Both Cry Rape and A Case of Rape landed in the top ten most watched telefilms of the 1973-74 season, with Case coming in at #2, boasting a 33.1/44 rating, and Cry settling in at #8 with a rating of 27.6/43. Almost half of America was finally opening their eyes the problems of a justice system that may have good intentions, but used very poor methods to solve a heinous crime. In this respect, Cry Rape is an essential film. It does indeed offer a fairly realistic look at the system, and does so through a strong character determined to see that justice prevails. Unfortunately, Betty only bookends a movie that is all about the misidentified culprit and his plight to prove his innocence (or more aptly, the police department’s plight).

Novelization for Cry Rape
In an interview to promote the movie, screenwriter Leonard Freeman stated that he was aware of the production of A Case of Rape and hoped it would change the system. He said, "Look at the newspapers, the news magazines, the legal journals - the concern about the growing incidence of rape, our antiquated laws on rape, the horrible treatment by the police and the courts of women who are willing to press charges... No, I'm not in the least surprised that these two stories would emerge simultaneously. I am surprised that both of them are in prime time where they will be seen by a wide audience - not hidden in some Sunday afternoon ghetto."

In the end, I had very mixed feelings about the way the film played out. I appreciate the effort to bring attention to a sensitive topic that absolutely needed addressing. However, disregarding Betty for more than half of the film is troubling. It reminds me of 1976’s Revenge for a Rape with Mike Connors. In Revenge, the assault takes a backseat to the heady action scene at the end, which features Connors, not the victim, "getting revenge" (and, if memory serves, has a similar twist). With this approach, the survivor is put under question when it’s revealed that she accused the wrong man. In both of these films, rape is merely a plot device.

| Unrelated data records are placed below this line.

Lemma path_to_is_Some id l el : (id, l) ∈ panes_in el -> is_Some (path_to id el).
Proof.
  induction el as [i k|d a IHa b IHb g1 g2]; cbn.
  - intros H%list_elem_of_singleton. simplify_eq. rewrite Z.eqb_refl. by eexists.
  - intros [H|H]%elem_of_app.
    + destruct (IHa H) as [q ->]. by eexists.
    + destruct (path_to id a); [by eexists|]. destruct (IHb H) as [q ->]. by eexists.
Qed.

Lemma update_at_panes p f el sub x :
  sub_at p el = Some sub -> panes_in (f sub) ≡ₚ x ++ panes_in sub ->
  panes_in (update_at p f el) ≡ₚ x ++ panes_in el.
Proof.
  induction p as [|b p IH] in el |- *; [by intros [= ->]|].
  destruct el as [|d a c g1 g2]; [done|]. destruct b; cbn; intros Hs Hf; rewrite (IH _ Hs Hf).
  2: by rewrite <- app_assoc.
  rewrite !app_assoc. by rewrite (Permutation_app_comm x (panes_in a)).
Qed.

Lemma update_at_same_panes p f el sub :
  sub_at p el = Some sub -> panes_in (f sub) = panes_in sub ->
  panes_in (update_at p f el) = panes_in el.
Proof.
  induction p as [|b p IH] in el |- *; [by intros [= ->]|].
  destruct el as [|d a c g1 g2]; [done|]. destruct b; cbn; intros Hs Hf; by rewrite (IH _ Hs Hf).
Qed.

Lemma sub_at_update p f el sub : sub_at p el = Some sub -> sub_at p (update_at p f el) = Some (f sub).
Proof.
  induction p as [|b p IH] in el |- *; [by intros [= ->]|]. destruct el as [|d a c g1 g2]; [done|]. destruct b; apply IH.
Qed.

Lemma update_at_twice p f g el : update_at p g (update_at p f el) = update_at p (fun x => g (f x)) el.
Proof.
  induction p as [|b p IH] in el |- *; [done|]. destruct el as [|d a c g1 g2]; [by destruct b|].
  destruct b; cbn; by rewrite IH.
Qed.

Lemma update_at_ext p f g el sub :
  sub_at p el = Some sub -> f sub = g sub -> update_at p f el = update_at p g el.
Proof.
  induction p as [|b p IH] in el |- *; [by intros [= ->]|]. destruct el as [|d a c g1 g2]; [done|].
  destruct b; cbn; intros Hs Hf; by rewrite (IH _ Hs Hf).
Qed.

Lemma sub_at_app p q el sub : sub_at p el = Some sub -> sub_at (p ++ q) el = sub_at q sub.
Proof.
  induction p as [|b p IH] in el |- *; [by intros [= ->]|]. destruct el as [|d a c g1 g2]; [done|]. destruct b; apply IH.
Qed.

Lemma update_at_app p q f el : update_at (p ++ q) f el = update_at p (update_at q f) el.
Proof.
  induction p as [|b p IH] in el |- *; [done|]. destruct el as [|d a c g1 g2]; [by destruct b|].
  destruct b; cbn; by rewrite IH.
Qed.

Definition other_panes (id : Z) (l : list (Z * jsstring)) : list (Z * jsstring) :=
  List.filter (fun e => negb (fst e =? id)) l.

Lemma remove_pane_panes id el :
  match remove_pane id el with Some t => panes_in t | None => [] end = other_panes id (panes_in el).
Proof.
  unfold other_panes. induction el as [i l|d a IHa b IHb g1 g2]; cbn [remove_pane panes_in].
  - cbn. destruct (i =? id); done.
  - rewrite List.filter_app, <- IHa, <- IHb.
    destruct (remove_pane id a), (remove_pane id b); cbn; rewrite ?app_nil_r; done.
Qed.

(** ** The invariant *)

Definition element_panes (root : option PaneElement) : list (Z * jsstring) :=
  match root with
  | Some t => panes_in t
  | None => []
  end.

Record manager_ok (m : PaneManager) : Prop := {
  mo_tree : element_panes (pm_root m) ≡ₚ pm_panes m;
  mo_registry : registry_ok (pm_identities m);
  mo_same : forall id, map_get id (leafIdByNumericId (pm_identities m)) = map_get id (pm_panes m);
  mo_keys : keys_ok (pm_panes m);
  mo_next : forall id, id ∈ map_keys (pm_panes m) -> 0 < id < pm_nextPaneId m;
  mo_first : 0 < pm_nextPaneId m;
  mo_active : match pm_activePaneId m with
              | Some id => id ∈ map_keys (pm_panes m)
              | None => pm_panes m = []
              end
}.

Lemma new_manager_ok n : manager_ok (new_manager n).
Proof.
  split; cbn; [done | apply new_registry_ok | done | constructor | set_solver | unfold FIRST_PANE_ID; lia | done].
Qed.

(** A leaf id names one pane. *)
Lemma leaf_names_pane m id id' l : manager_ok m ->
  map_get id (pm_panes m) = Some l -> map_get id' (pm_panes m) = Some l -> id = id'.
Proof.
  intros H H1 H2. rewrite <- !(mo_same m H) in *.
  apply (rk_inverse _ (mo_registry m H)) in H1, H2. congruence.
Qed.

Lemma tree_pane m id l : manager_ok m ->
  (id, l) ∈ element_panes (pm_root m) <-> map_get id (pm_panes m) = Some l.
Proof.
  intros H. rewrite (mo_tree m H). split; [apply map_elem_get, (mo_keys m H) | apply map_get_elem].
Qed.

Lemma pane_leaf_valid m id l : manager_ok m -> map_get id (pm_panes m) = Some l -> isTerminalLeafId l = true.
Proof. intros H Hl. rewrite <- (mo_same m H) in Hl. by eapply rk_valid; [apply (mo_registry m H)|]. Qed.

(** The number the manager answers for a leaf. *)
Lemma numeric_id m l id : manager_ok m ->
  getNumericIdForLeaf l (pm_identities m) = Some id <-> map_get id (pm_panes m) = Some l.
Proof.
  intros H. unfold getNumericIdForLeaf. rewrite <- (mo_same m H).
  rewrite (rk_inverse _ (mo_registry m H)). destruct (isTerminalLeafId l) eqn:E; cbn [negb]; [done|].
  split; [done|]. intros Hl. apply (rk_inverse _ (mo_registry m H)) in Hl.
  apply (rk_valid _ (mo_registry m H)) in Hl. congruence.
Qed.

Lemma tree_ids_nodup m : manager_ok m -> NoDup (element_panes (pm_root m)).*1.
Proof. intros H. rewrite (mo_tree m H). apply (mo_keys m H). Qed.

Lemma tree_leaves_nodup m : manager_ok m -> NoDup (element_panes (pm_root m)).*2.
Proof.
  intros H. rewrite (mo_tree m H). pose proof (mo_keys m H) as Hk.
  assert (Hinj : forall id id' l, (id, l) ∈ pm_panes m -> (id', l) ∈ pm_panes m -> id = id').
  { intros id id' l H1 H2. apply map_elem_get in H1, H2; [|done..]. by eapply leaf_names_pane. }
  unfold keys_ok, map_keys in Hk. induction (pm_panes m) as [|[id l] ps IH]; cbn in *; [constructor|].
  apply NoDup_cons in Hk as [Hid Hk]. apply NoDup_cons. split; [|apply IH; [done|]].
  - intros ([id' l'] & Heq & Hin)%list_elem_of_fmap. cbn in Heq. subst l'.
    assert (id = id') as -> by (eapply (Hinj _ _ l); set_solver).
    apply Hid, list_elem_of_fmap. by exists (id', l).
  - intros i i' k H1 H2. eapply (Hinj _ _ k); set_solver.
Qed.

Lemma container_path_spec m id p t : pm_root m = Some t -> container_path id m = Some p ->
  exists l, sub_at p t = Some (pane id l).
Proof.
  intros Ht. unfold container_path. rewrite Ht. destruct (map_get id (pm_panes m)) as [?|]; [|done].
  intros (k & ? & ?)%path_to_spec. by exists k.
Qed.

Lemma container_path_some m id l : manager_ok m -> map_get id (pm_panes m) = Some l ->
  exists t p, pm_root m = Some t /\ container_path id m = Some p /\ sub_at p t = Some (pane id l).
Proof.
  intros H Hl. pose proof (proj2 (tree_pane m id l H) Hl) as Hin. unfold element_panes in Hin.
  destruct (pm_root m) as [t|] eqn:Et; [|set_solver].
  destruct (path_to_is_Some id l t Hin) as [p Hp]. exists t, p. unfold container_path. rewrite Hl, Et.
  destruct (path_to_spec id t p Hp) as (l' & Hs & Hin'). split_and!; [done | done|].
  assert (l' = l); [|by subst].
  assert (Hl' : map_get id (pm_panes m) = Some l') by (apply (tree_pane m id l' H); by rewrite Et). congruence.
Qed.

(** ** Operations keep the invariant *)

Lemma mark_published_ok id reg : registry_ok reg -> registry_ok (markPublished id reg).
Proof. by intros [? ? ? ?]; split. Qed.

Section operations.
Context (mint : nat -> jsstring) (limit : nat) `{!Minting mint limit}.

(** A pane made but not yet in the tree. *)
Record created (hint : option jsstring) (m : PaneManager) (id : Z) (l : jsstring) (n : nat) : Prop := {
  cr_id : id = pm_nextPaneId m;
  cr_valid : isTerminalLeafId l = true;
  cr_new_pane : map_get id (pm_panes m) = None;
  cr_new_leaf : rec_get l (numericIdByLeafId (pm_identities m)) = None;
  cr_hint : forall h, hint = Some h -> isTerminalLeafId h = true ->
    rec_get h (numericIdByLeafId (pm_identities m)) = None -> l = h /\ n = pm_minted m
}.

Lemma create_spec hint m id l m1 : manager_ok m ->
  createPaneInternal mint hint m = Some (id, l, m1) ->
  created hint m id l (pm_minted m1)
  /\ m1 = mkManager (pm_root m) (pm_panes m ++ [(id, l)]) (pm_activePaneId m) (id + 1)
                    (register id l (pm_identities m)) (pm_minted m1) (pm_events m).
Proof.
  intros H. unfold createPaneInternal.
  destruct (claimLeafId mint hint (pm_identities m) (pm_minted m)) as [[l' n]|] eqn:E; [|done].
  intros [= <- <- <-]. cbn. pose proof (claim_sound mint limit _ _ _ _ _ E) as [Hv Hn].
  assert (Hp : map_get (pm_nextPaneId m) (pm_panes m) = None).
  { apply map_get_None. intros Hin%(mo_next m H). lia. }
  split; [split; try done|by rewrite map_set_new].
  intros h -> Hh Hnone. unfold claimLeafId in E. rewrite Hh in E. unfold rec_has in E.
  rewrite Hnone in E. cbn in E. by injection E as <- <-.
Qed.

At the same time, I did like the ending of Cry because it doesn’t just pat Betty on the back and assume life will resume some kind of normalcy for her. In this respect, it is reminiscent of Are You in the House Alone?, which does a better of job of telegraphing that notion, and, of course, that telefilm is told from the female’s point of view, giving it a gravitas and a sense of realism that Cry lacks.

This is not to say that Cry Rape should be completely disregarded. It’s a very watchable telefilm, with great acting, especially from Peter Coffield and Joseph Sirola (who I know best from his many appearances on Quincy). As a mystery film, it does have its intrigue, and it is an efficient, and sometimes energetic entry into the early days of the telefilm. Mostly though it is an important cultural artifact, because it got to the gate first, and made an honest attempt to depict the horrors of sexual assault. The scenes with Betty are harrowing, and I appreciate that the script makes sure that not every male character is a jerk. It also invites us (all to briefly though) into another survivor’s life, and manages to give viewers something to think about. I just wish those moments were longer, and the mystery aspect played down.

Cry Rape is available through Warner Archives!

Andrea Marcovicci discussing Cry Rape:

1 comment:

Rick W. said...

I remember Peter Coffield not just from this, but as the dad in the awful film "Times Square". Unfortunately, he died of AIDS in 1973. Joe Sirola was a great voice over artist, but my senior mind has forgotten the commercials he narrated.